Lemma store_write_files io kc files sv st reason text x payload est hooks path :
  let r := store_write io kc files sv st reason text x payload est hooks path in
  let tmp := store_tmp path (si_pid io) in
  (∀ p, p ≠ path → p ≠ tmp → sr_files r !! p = files !! p)
  ∧ (sr_ok r = false → sr_files r !! path = files !! path)
  ∧ (sr_ok r = true → sr_files r !! tmp = None ∧ ∃ y w,
       (y = 0 ∨ ∃ hk, hooks = Some hk ∧ y = hk_ext_flag hk)
       ∧ sr_files r !! path
         = Some (checkpoint_bytes sv st reason (Z.lor y x) (si_now io) text payload w)).
Proof.
  cbn zeta. unfold store_write. fold (store_tmp path (si_pid io)).
  pose proof (store_tmp_ne path (si_pid io)) as Hne. set (tmp := store_tmp path (si_pid io)) in *.
  destruct (si_fopen io); simpl; [|done].
  set (y := match hooks with Some hk => _ | None => 0 end).
  assert (Hy : y = 0 ∨ ∃ hk, hooks = Some hk ∧ y = hk_ext_flag hk).
  { unfold y. destruct hooks as [hk|]; [|by left]. case_if; eauto. }
  clearbody y.
  match goal with |- context [if ?b then kv_trailer_write hooks text else _] => set (bt := b) end.
  destruct (if bt then kv_trailer_write hooks text else _) as [[w wok] tbytes].
  set (ok := bt && wok && si_fflush io && si_fclose io).
  match goal with |- context [ok && ?f && si_rename io] => set (fits := f) end.
  set (contents := if ok then _ else _).
  destruct (ok && fits && si_rename io) eqn:Eok; simpl.
  - assert (ok = true) as Hok by (by destruct ok).
    assert (Hc : contents = checkpoint_bytes sv st reason (Z.lor y x) (si_now io) text payload w)
      by (unfold contents; by rewrite Hok).
    clearbody contents. rewrite Hc. split; [|split; [done|]].
    + intros p Hp Hpt. by rewrite lookup_insert_ne, lookup_delete_ne, lookup_insert_ne.
    + intros _. split.
      * by rewrite lookup_insert_ne, lookup_delete, decide_True.
      * exists y, w. split; [done|]. by rewrite lookup_insert, decide_True.
  - clearbody contents. split; [|split; [|done]].
    + intros p Hp Hpt. by rewrite unlink_other, lookup_insert_ne.
    + intros _. by rewrite unlink_other, lookup_insert_ne.
Qed.

(** ** Properties *)

(** The effect of a store on every path. *)
Lemma store_effect `{!ReadDir} exp2 io kc files sv tokens len reason override ext hooks :
  let text := store_text sv override (kv_store_tokens_copy_prefix tokens len) in
  let path := kv_store_path_for_sha (kc_dir kc) (kv_store_sha1_bytes_hex text) in
  let tmp := store_tmp path (si_pid io) in
  let r := kv_store_store_live_prefix_text exp2 io kc files sv tokens len reason override ext hooks in
  (∀ p, p ≠ path → p ≠ tmp →
     sr_files r !! p = files !! p
     ∨ (sr_files r !! p = None ∧ ∃ e, cache_entry (kc_dir kc) files e ∧ e_path e = p))
  ∧ (sr_ok r = false → sr_files r !! path = files !! path ∨ sr_files r !! path = None)
  ∧ (sr_ok r = true → sr_files r !! tmp = None ∨ sr_files r !! tmp = files !! tmp).
Proof.
  intros text path tmp r. pose proof (store_inv _ _ _ _ _ _ _ _ _ _ _ r eq_refl) as Hinv.
  cbn zeta in Hinv. fold text path in Hinv.
  pose proof (store_tmp_ne path (si_pid io)) as Hne. fold tmp in Hne.
  destruct Hinv as [[Hf ->]|(v & _ & _ & _ & _ & _ & b & files1 & Hex & Hb)].
  { split; [by left|]. split; [by left|by right]. }
  destruct (existing_compatible_inv _ _ _ _ _ _ _ _ _ _ _ Hex) as (Ho & Hp & Ht).
  destruct b.
  { destruct (Ht eq_refl) as [-> _]. destruct Hb as [Hok ->].
    assert (Hrw : ∀ p, p ≠ path → kv_cache_rewrite_trailer (si_trailer io) files path text hooks !! p
                                  = files !! p).
    { intros p Hpp. unfold kv_cache_rewrite_trailer. repeat case_match; try done;
        by rewrite lookup_insert_ne. }
    split; [intros p Hpp _; left; by apply Hrw|]. split; [by rewrite Hok|].
    intros _. right. by apply Hrw. }
  destruct Hb as [[Hf ->]|(payload & et & ef & req & inc & kc2 & files2 & x & _ & _ & Hev & _ & ->)].
  { split; [intros p Hpp _; left; by apply Ho|]. split; [done|]. intros _. right. by apply Ho. }
  pose proof (evict_safe exp2 (si_unlink io) (si_evict_now io) kc files1 (default 0 ef) inc) as Hs.
  rewrite Hev in Hs. destruct Hs as [Hs _].
  destruct (store_write_files io kc2 files2 sv (kv_store_tokens_copy_prefix tokens len) reason text x
    payload et hooks path) as (Hwo & Hwf & Hwt).
  split; [|split].
  - intros p Hpp Hpt. rewrite Hwo by done. destruct (Hs p) as [Heq|[Hn (e & (n & sha & Hsha & He) & <-)]].
    + left. by rewrite Heq, Ho.
    + right. split; [done|]. exists e. split; [|done]. exists n, sha. split; [done|].
      rewrite <- He. symmetry. apply read_entry_file_ext, Ho.
      by apply read_entry_file_inv in He as [<- _].
  - intros Hf. rewrite Hwf by done. destruct (Hs path) as [->|[-> _]]; [done|by right].
  - intros Hok. left. by apply Hwt.
Qed.


Lemma reason_code_range reason : 0 <= kv_store_reason_code reason <= REASON_AGENT_SESSION.
Proof.
  unfold kv_store_reason_code. destruct reason as [r|]; [repeat case_if|];
    unfold REASON_AGENT_SESSION, REASON_UNKNOWN, REASON_COLD, REASON_CONTINUED, REASON_EVICT,
      REASON_SHUTDOWN, REASON_AGENT_SYSTEM; lia.
Qed.

(** The header a successful store writes. *)
Definition checkpoint_entry (sv : session_view) (st : list Z) (reason : option bytes)
    (ext now : Z) (text payload : bytes) : kv_store_entry :=
  KvEntry [] [] (u8 (sv_quant_bits sv)) (u8 (sv_model_id sv)) (kv_store_reason_code reason)
    (Z.of_nat (length st)) 0 (u32 (sv_ctx sv)) ext now now (Z.of_nat (length payload))
    (Z.of_nat (length text)) 0.

Lemma checkpoint_read sv st reason ext now text payload w :
  is_u8 ext → (sv_quant_bits sv = 2 ∨ sv_quant_bits sv = 4) →
  0 < Z.of_nat (length st) <= UINT32_MAX → is_u64 now →
  Z.of_nat (length text) <= UINT32_MAX → Z.of_nat (length payload) <= UINT64_MAX →
  kv_store_read_header (checkpoint_bytes sv st reason ext now text payload w)
  = Some (checkpoint_entry sv st reason ext now text payload, Z.of_nat (length text),
          text ++ payload ++ w).
Proof.
  intros Hx Hq Hst Hn Ht Hp. unfold checkpoint_bytes, checkpoint_entry.
  rewrite !(u32_small (Z.of_nat _)) by (unfold is_u32; lia).
  apply read_fill_header; [|unfold is_u32; lia].
  unfold header_ok. pose proof (reason_code_range reason).
  repeat split; try (auto with spark); try (unfold is_u32, is_u64 in *; lia); try apply Hx; try apply Hn.
  all: try apply u8_range; try apply u32_range.
  destruct Hq as [-> | ->]; [left|right]; done.
Qed.

Lemma checkpoint_holds sv st reason ext now text payload w :
  is_u8 ext → (sv_quant_bits sv = 2 ∨ sv_quant_bits sv = 4) →
  0 < Z.of_nat (length st) <= UINT32_MAX → is_u64 now →
  Z.of_nat (length text) <= UINT32_MAX →
  52 + Z.of_nat (length text) + Z.of_nat (length payload) <= UINT64_MAX →
  holds_text (checkpoint_bytes sv st reason ext now text payload w)
    (checkpoint_entry sv st reason ext now text payload) text.
Proof.
  intros Hx Hq Hst Hn Ht Hp. exists (payload ++ w).
  split; [apply checkpoint_read; done || lia|].
  cbn [e_text_bytes e_payload_bytes checkpoint_entry].
  assert (Hl : length (checkpoint_bytes sv st reason ext now text payload w)
               = (52 + length text + length payload + length w)%nat).
  { unfold checkpoint_bytes. rewrite !length_app, fill_header_length, le_put32_length. lia. }
  repeat split; lia.
Qed.

Lemma fits_no_overflow budget text payload trailer f req :
  0 <= text → 0 <= payload <= UINT64_MAX →
  kv_store_file_size_fits budget text payload trailer = (true, f, req) →
  52 + text + payload <= UINT64_MAX.
Proof.
  intros Ht Hp. unfold kv_store_file_size_fits, kv_cache_file_size_bytes.
  rewrite (u64_small (UINT64_MAX - (48 + 4))) by (unfold is_u64; lia).
  destruct (Z.ltb_spec (UINT64_MAX - (48 + 4)) text); simpl; [done|].
  rewrite (u64_small (UINT64_MAX - (48 + 4) - text)) by (unfold is_u64; lia).
  destruct (Z.ltb_spec (UINT64_MAX - (48 + 4) - text) payload); simpl; [done|]. lia.
Qed.

Section success.
Context `{!ReadDir}.
Context (exp2 : spec_float → spec_float) (io : store_io) (kc : kv_store) (files : fs)
  (sv : session_view) (v : list Z) (len : Z) (reason : option bytes) (override : option bytes)
  (ext : Z) (hooks : option kv_store_trailer_hooks).

Local Abbreviation st := (kv_store_tokens_copy_prefix (Some v) len).
Local Abbreviation text := (store_text sv override st).
Local Abbreviation sha := (kv_store_sha1_bytes_hex text).
Local Abbreviation path := (kv_store_path_for_sha (kc_dir kc) sha).
Local Abbreviation r :=
  (kv_store_store_live_prefix_text exp2 io kc files sv (Some v) len reason override ext hooks).

(** What the callers guarantee: a positive minimum, a nonempty prompt of [int]
    length, byte-sized flags, 64-bit times and payload sizes. *)
Record store_pre : Prop := {
  pre_min : 0 < min_tokens (kc_opt kc);
  pre_tokens : 0 < Z.of_nat (length v) <= INT_MAX;
  pre_ext : is_u8 ext;
  pre_hooks : ∀ hk, hooks = Some hk → is_u8 (hk_ext_flag hk);
  pre_now : is_u64 (si_now io) ∧ is_u64 (ti_now (si_trailer io));
  pre_payload : ∀ payload, sv_stage sv = inr payload → Z.of_nat (length payload) <= UINT64_MAX;
  }.

Lemma st_length :
  store_pre → min_tokens (kc_opt kc) <= len → 0 < Z.of_nat (length st) <= INT_MAX.
Proof.
  intros [Hmin Hv _ _ _ _] Hlen. simpl. rewrite length_take. lia.
Qed.

(** A store that reports success without a compatible file in place has written
    the complete checkpoint. *)
Lemma store_written :
  store_pre → sr_ok r = true → files !! path = None →
  ∃ y w payload, sv_stage sv = inr payload ∧ is_u8 y
  ∧ 52 + Z.of_nat (length text) + Z.of_nat (length payload) <= UINT64_MAX
  ∧ Z.of_nat (length text) <= UINT32_MAX
  ∧ min_tokens (kc_opt kc) <= len
  ∧ (sv_quant_bits sv = 2 ∨ sv_quant_bits sv = 4)
  ∧ sr_files r !! path = Some (checkpoint_bytes sv st reason y (si_now io) text payload w)
  ∧ kc_enabled (sr_kc r) = kc_enabled kc ∧ kc_dir (sr_kc r) = kc_dir kc
  ∧ kc_opt (sr_kc r) = kc_opt kc
  ∧ kc_reject_different_quant (sr_kc r) = kc_reject_different_quant kc.
Proof.
  intros Hpre Hok Hnone. pose proof (store_inv exp2 io kc files sv (Some v) len reason override ext hooks r eq_refl) as Hinv.
  destruct Hinv as [[Hf _]|(v' & _ & Hlen & Hq & _ & Htl & b & files1 & Hex & Hb)];
  [by rewrite Hf in Hok|].
  assert (Hb' : b = false).
  { destruct b; [|done]. destruct (existing_compatible_inv _ _ _ _ _ _ _ _ _ _ _ Hex) as (_ & _ & Ht).
  destruct (Ht eq_refl) as (_ & e & He & _). unfold kv_store_read_entry_file in He.
  by rewrite Hnone in He. }
  rewrite Hb' in Hb. destruct Hb as [[Hf _]|(payload & et & ef & req & inc & kc2 & files2 & x & Hst & Hfit & Hev & Hx & Hr)];
  [by rewrite Hf in Hok|].
  pose proof (evict_safe exp2 (si_unlink io) (si_evict_now io) kc files1 (default 0 ef) inc) as Hs.
  rewrite Hev in Hs. destruct Hs as (_ & He1 & He2 & _ & He3 & He4).
  destruct (store_write_files io kc2 files2 sv st reason text x payload et hooks path) as (_ & _ & Hwt).
  rewrite Hr in Hok |- *. destruct (Hwt Hok) as (_ & y & w & Hy & Hfile).
  exists (Z.lor y x), w, payload. split; [done|]. destruct Hpre as [_ _ Hext Hhk _ Hpay].
  split; [|split; [|do 4 (split; [done|])]].
  - apply lor_u8; [destruct Hy as [->|(hk & Hh & ->)]; [unfold is_u8; lia|auto]|].
  destruct Hx as [->| ->]; [unfold is_u8; lia|done].
  - specialize (Hpay _ Hst). eapply fits_no_overflow; [| |exact Hfit]; lia.
  - assert (Hkc : sr_kc (store_write io kc2 files2 sv st reason text x payload et hooks path) = kc2).
  { unfold store_write. repeat case_match; done. }
  rewrite Hkc. by rewrite He1, He2, He3, He4.
Qed.
End success.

---

> [Directions]:
Extract from the listing above the lines between the line containing "destruct Hinv as [[Hf ->]|(v" and the line containing "assert (Hrw : ∀", keeping both of those lines. Output nothing else.

> [Answer to the problem]:
  destruct Hinv as [[Hf ->]|(v & _ & _ & _ & _ & _ & b & files1 & Hex & Hb)].
  { split; [by left|]. split; [by left|by right]. }
  destruct (existing_compatible_inv _ _ _ _ _ _ _ _ _ _ _ Hex) as (Ho & Hp & Ht).
  destruct b.
  { destruct (Ht eq_refl) as [-> _]. destruct Hb as [Hok ->].
    assert (Hrw : ∀ p, p ≠ path → kv_cache_rewrite_trailer (si_trailer io) files path text hooks !! p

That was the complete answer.